*** RECORDED DATA ***

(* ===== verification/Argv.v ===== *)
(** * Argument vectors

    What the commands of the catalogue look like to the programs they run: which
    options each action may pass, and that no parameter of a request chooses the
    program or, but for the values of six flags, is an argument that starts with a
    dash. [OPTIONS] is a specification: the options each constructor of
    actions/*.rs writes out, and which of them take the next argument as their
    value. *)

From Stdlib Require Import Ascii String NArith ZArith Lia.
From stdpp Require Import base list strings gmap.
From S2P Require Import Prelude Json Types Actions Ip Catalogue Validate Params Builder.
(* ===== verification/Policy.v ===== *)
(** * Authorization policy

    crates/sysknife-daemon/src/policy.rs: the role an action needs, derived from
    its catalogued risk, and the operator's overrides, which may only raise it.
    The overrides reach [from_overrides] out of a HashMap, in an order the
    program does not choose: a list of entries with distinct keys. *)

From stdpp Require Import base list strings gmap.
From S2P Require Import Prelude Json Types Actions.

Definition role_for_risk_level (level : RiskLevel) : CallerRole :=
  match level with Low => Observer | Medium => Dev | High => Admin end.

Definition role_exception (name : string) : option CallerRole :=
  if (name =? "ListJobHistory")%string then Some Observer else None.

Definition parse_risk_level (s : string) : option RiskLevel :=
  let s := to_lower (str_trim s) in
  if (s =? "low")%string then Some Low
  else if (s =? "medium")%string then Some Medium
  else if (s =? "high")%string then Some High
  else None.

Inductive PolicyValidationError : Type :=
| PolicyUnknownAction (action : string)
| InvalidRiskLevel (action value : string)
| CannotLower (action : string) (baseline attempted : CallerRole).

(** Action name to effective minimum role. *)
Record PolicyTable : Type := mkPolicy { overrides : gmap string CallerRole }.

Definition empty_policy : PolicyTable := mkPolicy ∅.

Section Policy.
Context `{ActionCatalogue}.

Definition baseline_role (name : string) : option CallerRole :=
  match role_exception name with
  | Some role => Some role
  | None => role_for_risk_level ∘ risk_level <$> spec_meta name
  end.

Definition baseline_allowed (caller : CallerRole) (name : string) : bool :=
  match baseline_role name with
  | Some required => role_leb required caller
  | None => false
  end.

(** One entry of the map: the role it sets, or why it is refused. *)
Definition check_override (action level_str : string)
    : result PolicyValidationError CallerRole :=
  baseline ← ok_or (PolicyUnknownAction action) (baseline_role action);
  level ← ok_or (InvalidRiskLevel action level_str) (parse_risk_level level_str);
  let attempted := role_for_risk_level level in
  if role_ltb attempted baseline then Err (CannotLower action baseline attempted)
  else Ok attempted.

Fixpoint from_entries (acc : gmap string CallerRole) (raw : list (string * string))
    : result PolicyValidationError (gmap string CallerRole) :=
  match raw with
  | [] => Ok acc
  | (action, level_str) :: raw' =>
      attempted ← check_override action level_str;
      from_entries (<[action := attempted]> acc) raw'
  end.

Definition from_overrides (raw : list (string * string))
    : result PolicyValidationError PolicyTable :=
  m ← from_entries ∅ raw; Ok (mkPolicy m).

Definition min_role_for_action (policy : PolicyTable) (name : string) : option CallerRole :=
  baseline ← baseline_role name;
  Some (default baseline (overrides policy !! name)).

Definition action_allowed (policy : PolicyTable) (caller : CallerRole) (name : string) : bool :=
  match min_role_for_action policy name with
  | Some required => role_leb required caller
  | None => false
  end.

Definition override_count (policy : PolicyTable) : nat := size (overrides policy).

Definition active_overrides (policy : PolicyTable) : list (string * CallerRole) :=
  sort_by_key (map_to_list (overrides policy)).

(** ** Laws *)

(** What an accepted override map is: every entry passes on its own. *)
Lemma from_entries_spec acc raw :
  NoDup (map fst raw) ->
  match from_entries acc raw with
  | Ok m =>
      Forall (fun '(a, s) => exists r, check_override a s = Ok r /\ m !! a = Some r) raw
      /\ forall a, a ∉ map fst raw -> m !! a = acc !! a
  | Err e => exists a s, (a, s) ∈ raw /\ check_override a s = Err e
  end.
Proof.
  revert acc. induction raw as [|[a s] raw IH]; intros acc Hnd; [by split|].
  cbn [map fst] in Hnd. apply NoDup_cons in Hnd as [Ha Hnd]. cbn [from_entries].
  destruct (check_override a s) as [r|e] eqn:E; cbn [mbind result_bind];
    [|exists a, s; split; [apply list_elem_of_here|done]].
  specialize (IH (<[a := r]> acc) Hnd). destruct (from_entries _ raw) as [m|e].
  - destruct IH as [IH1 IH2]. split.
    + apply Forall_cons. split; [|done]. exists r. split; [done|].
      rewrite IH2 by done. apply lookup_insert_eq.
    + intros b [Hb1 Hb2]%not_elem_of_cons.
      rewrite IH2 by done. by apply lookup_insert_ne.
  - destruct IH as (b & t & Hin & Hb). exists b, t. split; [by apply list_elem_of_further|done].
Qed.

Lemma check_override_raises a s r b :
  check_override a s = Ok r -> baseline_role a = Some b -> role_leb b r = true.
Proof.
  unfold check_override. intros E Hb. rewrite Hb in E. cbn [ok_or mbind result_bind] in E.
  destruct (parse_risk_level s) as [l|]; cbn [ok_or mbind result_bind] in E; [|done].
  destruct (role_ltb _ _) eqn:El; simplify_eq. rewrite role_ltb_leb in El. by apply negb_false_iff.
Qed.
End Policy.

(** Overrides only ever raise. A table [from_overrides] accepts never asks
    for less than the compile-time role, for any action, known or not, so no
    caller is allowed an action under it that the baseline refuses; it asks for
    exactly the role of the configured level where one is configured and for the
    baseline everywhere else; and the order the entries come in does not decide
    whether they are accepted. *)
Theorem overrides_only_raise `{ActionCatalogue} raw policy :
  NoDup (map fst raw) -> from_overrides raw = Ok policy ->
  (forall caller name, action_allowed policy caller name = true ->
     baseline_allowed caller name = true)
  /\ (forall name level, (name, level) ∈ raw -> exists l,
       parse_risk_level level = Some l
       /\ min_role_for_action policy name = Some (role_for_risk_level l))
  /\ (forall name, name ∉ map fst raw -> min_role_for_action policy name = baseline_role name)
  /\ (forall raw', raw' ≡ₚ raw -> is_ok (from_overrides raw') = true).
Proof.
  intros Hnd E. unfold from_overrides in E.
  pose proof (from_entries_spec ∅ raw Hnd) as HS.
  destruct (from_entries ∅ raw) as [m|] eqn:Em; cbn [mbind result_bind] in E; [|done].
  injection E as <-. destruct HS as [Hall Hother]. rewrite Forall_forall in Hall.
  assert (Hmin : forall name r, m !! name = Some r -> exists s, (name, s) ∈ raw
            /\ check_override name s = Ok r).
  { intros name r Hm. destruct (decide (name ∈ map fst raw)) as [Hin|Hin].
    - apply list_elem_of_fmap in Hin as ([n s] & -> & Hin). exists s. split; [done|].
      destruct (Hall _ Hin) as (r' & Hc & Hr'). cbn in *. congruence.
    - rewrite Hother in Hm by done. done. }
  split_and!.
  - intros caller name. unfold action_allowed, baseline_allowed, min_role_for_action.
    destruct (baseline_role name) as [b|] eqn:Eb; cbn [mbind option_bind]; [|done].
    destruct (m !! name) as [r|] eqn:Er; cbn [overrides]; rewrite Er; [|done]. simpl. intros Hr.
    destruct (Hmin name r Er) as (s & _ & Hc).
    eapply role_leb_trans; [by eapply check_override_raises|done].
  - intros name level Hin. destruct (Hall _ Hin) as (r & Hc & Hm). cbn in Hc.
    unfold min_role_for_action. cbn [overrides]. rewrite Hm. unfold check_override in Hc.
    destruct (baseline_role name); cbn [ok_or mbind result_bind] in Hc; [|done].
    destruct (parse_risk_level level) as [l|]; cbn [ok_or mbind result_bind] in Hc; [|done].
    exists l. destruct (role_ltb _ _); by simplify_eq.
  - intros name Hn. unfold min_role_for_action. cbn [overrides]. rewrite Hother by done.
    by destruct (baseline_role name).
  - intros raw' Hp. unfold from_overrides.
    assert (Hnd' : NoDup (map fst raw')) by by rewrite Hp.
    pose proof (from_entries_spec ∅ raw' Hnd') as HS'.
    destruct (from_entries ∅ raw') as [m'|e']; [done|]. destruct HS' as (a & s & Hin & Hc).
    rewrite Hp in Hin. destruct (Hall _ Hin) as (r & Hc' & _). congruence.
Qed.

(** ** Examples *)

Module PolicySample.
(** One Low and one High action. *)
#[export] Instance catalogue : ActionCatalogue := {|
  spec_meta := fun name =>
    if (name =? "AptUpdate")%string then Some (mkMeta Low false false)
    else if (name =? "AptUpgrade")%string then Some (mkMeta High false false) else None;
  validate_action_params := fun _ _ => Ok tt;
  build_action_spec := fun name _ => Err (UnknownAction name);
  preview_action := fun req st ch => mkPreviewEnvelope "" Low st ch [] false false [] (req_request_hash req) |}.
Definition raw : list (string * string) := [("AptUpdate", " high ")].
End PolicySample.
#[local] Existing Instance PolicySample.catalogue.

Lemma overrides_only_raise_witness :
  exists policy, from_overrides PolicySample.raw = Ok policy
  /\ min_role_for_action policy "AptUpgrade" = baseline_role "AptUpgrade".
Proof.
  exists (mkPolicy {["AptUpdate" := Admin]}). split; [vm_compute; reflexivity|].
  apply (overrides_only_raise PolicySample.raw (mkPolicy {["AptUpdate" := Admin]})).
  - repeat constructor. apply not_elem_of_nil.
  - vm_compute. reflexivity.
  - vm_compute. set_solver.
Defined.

***

* WORK INSTRUCTIONS *
Reproduce the listing above exactly, but only from its first line through the line holding "Observer else None."; both of those lines are included.

* RESPONSE BOX *
(* ===== verification/Argv.v ===== *)
(** * Argument vectors

    What the commands of the catalogue look like to the programs they run: which
    options each action may pass, and that no parameter of a request chooses the
    program or, but for the values of six flags, is an argument that starts with a
    dash. [OPTIONS] is a specification: the options each constructor of
    actions/*.rs writes out, and which of them take the next argument as their
    value. *)

From Stdlib Require Import Ascii String NArith ZArith Lia.
From stdpp Require Import base list strings gmap.
From S2P Require Import Prelude Json Types Actions Ip Catalogue Validate Params Builder.
(* ===== verification/Policy.v ===== *)
(** * Authorization policy

    crates/sysknife-daemon/src/policy.rs: the role an action needs, derived from
    its catalogued risk, and the operator's overrides, which may only raise it.
    The overrides reach [from_overrides] out of a HashMap, in an order the
    program does not choose: a list of entries with distinct keys. *)

From stdpp Require Import base list strings gmap.
From S2P Require Import Prelude Json Types Actions.

Definition role_for_risk_level (level : RiskLevel) : CallerRole :=
  match level with Low => Observer | Medium => Dev | High => Admin end.

Definition role_exception (name : string) : option CallerRole :=
  if (name =? "ListJobHistory")%string then Some Observer else None.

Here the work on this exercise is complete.